FBA ‘Disappointed’ Newsom Backs Proposition 15

Contact: Robert Rivinius, Executive Director

robert@myfba.org, 916-847-2700

The Family Business Association of California today issued the following statement expressing disappointment in Gov. Gavin Newsom’s decision to support Proposition 15, the measure on the November ballot that would create an $11.5 billion tax increase on businesses.

“The Family Business Association is composed of family-owned businesses that have been investing in California for decades. Our members have a long-term view. We create jobs and opportunities for thousands of Californians. COVID-19 has hit us hard. Global, offshore competition has narrowed our margins. Asking us to now pay in many cases two or three times the amount in property taxes that we have historically paid means higher wages will be deferred and what limited job growth there is will stop and any new jobs likely will be created in other states. Proposition 15 is a terrible idea, especially during these difficult times. We are very disappointed by Governor Newsom’s endorsement of this proposition that will seriously harm our businesses and our employees’ job security.”

 

FBA Adopts Oppose Positions on Three Ballot Measures

At the July 29 FBA Board of Directors meeting, “no” positions on three ballot propositions were adopted:

No on Proposition 15 – the infamous “split roll” initiative backed by public employee unions would remove Proposition 13 protections for commercial properties and create about $12 billion a year in new property taxes. The unions reportedly will spend $40-50 million to get the initiative passed by California voters. FBA is part of a coalition of over 2,000 associations, businesses, and individuals opposing the measure. The county assessors in California also oppose the initiative as unmanageable and extremely difficult to implement. The campaign has a very good website full of information at www.noonprop15.org. 

No on Proposition 19The assaults on California property owners and taxpayers never stop. And once again the California Legislature has advanced a massive tax increase at the last possible moment, sponsored by the California Association of Realtors. Assembly Constitutional Amendment No. 11 (ACA11) takes away Proposition 13 protections that California families have under current law and replaces them with a billion-dollar tax increase. This is Proposition 19. Under Prop. 58, a home of any value and up to a million dollars of assessed value of other property may be transferred between parents and children without reassessment. Proposition 19 (2020) would repeal Proposition 58 (1986) and force the reassessment of inherited or transferred property within families. The only exception is if the property is used as the principal residence of the person to whom it was transferred, and even that exclusion is capped. The Legislative Analyst’s Office estimates that the repeal of the “intergenerational transfer protections” guaranteed by Props. 58 and 193 will result in 40,000 to 60,000 families getting hit with higher property taxes every year. Prop. 19’s massive tax increase has been included in this initiative to offset another proposed constitutional change: the expansion of the ability for older homeowners to move to a replacement home and transfer their base-year property tax assessment from their previous home to the new property. While this “portability” expansion has some merit, voters rejected this idea in 2018. The backers of the proposal think they can sell it again by adding a tax increase.

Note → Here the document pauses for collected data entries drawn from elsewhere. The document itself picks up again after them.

(** The number of bytes read into [req_ptr], or a negated errno.  Writing
    outside the array is undefined. *)
Definition store_req (b : bytes) : M unit :=
  c ← get_cli;
  let p := Z.to_nat (c_req_used c) in
  let buf := match c_req_ptr c with RbReq => c_creq c | RbKey => c_key c | RbKey2 => c_key2 c | RbGetpart => c_getpart c end in
  if (length buf <? p + length b)%nat then c_ub else
  let buf := splice p b buf in
  upd_cli (match c_req_ptr c with
           | RbReq => set_c_creq buf | RbKey => set_c_key buf | RbKey2 => set_c_key2 buf | RbGetpart => set_c_getpart buf
           end).

Definition cli_read_data (buflen : Z) : M Z :=
  if buflen =? 0 then mret 0 else
  r ← net_read buflen;
  match r with
  | RdEof => mret (- EPIPE)
  | RdAgain => mret 0
  | RdWantWrite => _ ← upd_cli (set_c_read_want_write true); _ ← cli_wr_set_poll true; mret 0
  | RdErr e => mret (- e)
  | RdData b => _ ← store_req b; mret (Z.of_nat (length b))
  end.

Definition goto_var (p : req_buf) (len : Z) (second : bool) : M unit :=
  _ ← upd_cli (set_c_req_ptr p);
  _ ← upd_cli (set_c_var_len len);
  _ ← upd_cli (set_c_req_used 0);
  _ ← set_state evt_read_var;
  upd_cli (set_c_second_var second).

Definition cli_evt_read_fixed : M bool :=
  c ← get_cli;
  rc ← cli_read_data (Z.of_nat req_sz - c_req_used c);
  if rc <? 0 then _ ← set_state evt_dispose; mret true else
  let used := c_req_used c + rc in
  _ ← upd_cli (set_c_req_used used);
  if used <? Z.of_nat req_sz then mret false else
  c ← get_cli;
  let klen := req_key_len (c_creq c) in
  _ ← upd_cli (set_c_key_len klen);
  if klen =? 0 then _ ← set_state evt_exec_req; mret true else
  if CHD_KEY_SZ <? klen then _ ← set_state evt_dispose; mret true else
  _ ← goto_var RbKey klen false;
  mret true.

Definition cli_evt_read_var : M bool :=
  c ← get_cli;
  rc ← cli_read_data (u32 (c_var_len c - c_req_used c));
  if rc <? 0 then _ ← set_state evt_dispose; mret true else
  let used := u32 (c_req_used c + rc) in
  _ ← upd_cli (set_c_req_used used);
  if used <? c_var_len c then mret false else
  c ← get_cli;
  let op := req_op (c_creq c) in
  if (op =? CHO_CP) && negb (c_second_var c) then _ ← goto_var RbKey2 (u32 (req_data_len (c_creq c))) true; mret true else
  if (op =? CHO_GET_PART) && negb (c_second_var c) then _ ← goto_var RbGetpart 8 true; mret true else
  _ ← set_state evt_exec_req;
  mret true.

No on Proposition 21 – This would amend state law to allow local governments to establish rent control on residential properties over 15 years old. The potential reduction in state and local revenues is tens of millions of dollars per year in the long term. FBA has always opposed rent control efforts as bad public policy, for a variety of reasons. 

We also are considering support of Proposition 22, an initiative by the app-based driving industry. Many FBA members use app-based driving services to deliver food and the ill-conceived AB 5 of last year requires that such drivers become employees of the app-based company, rather than contracting with the company.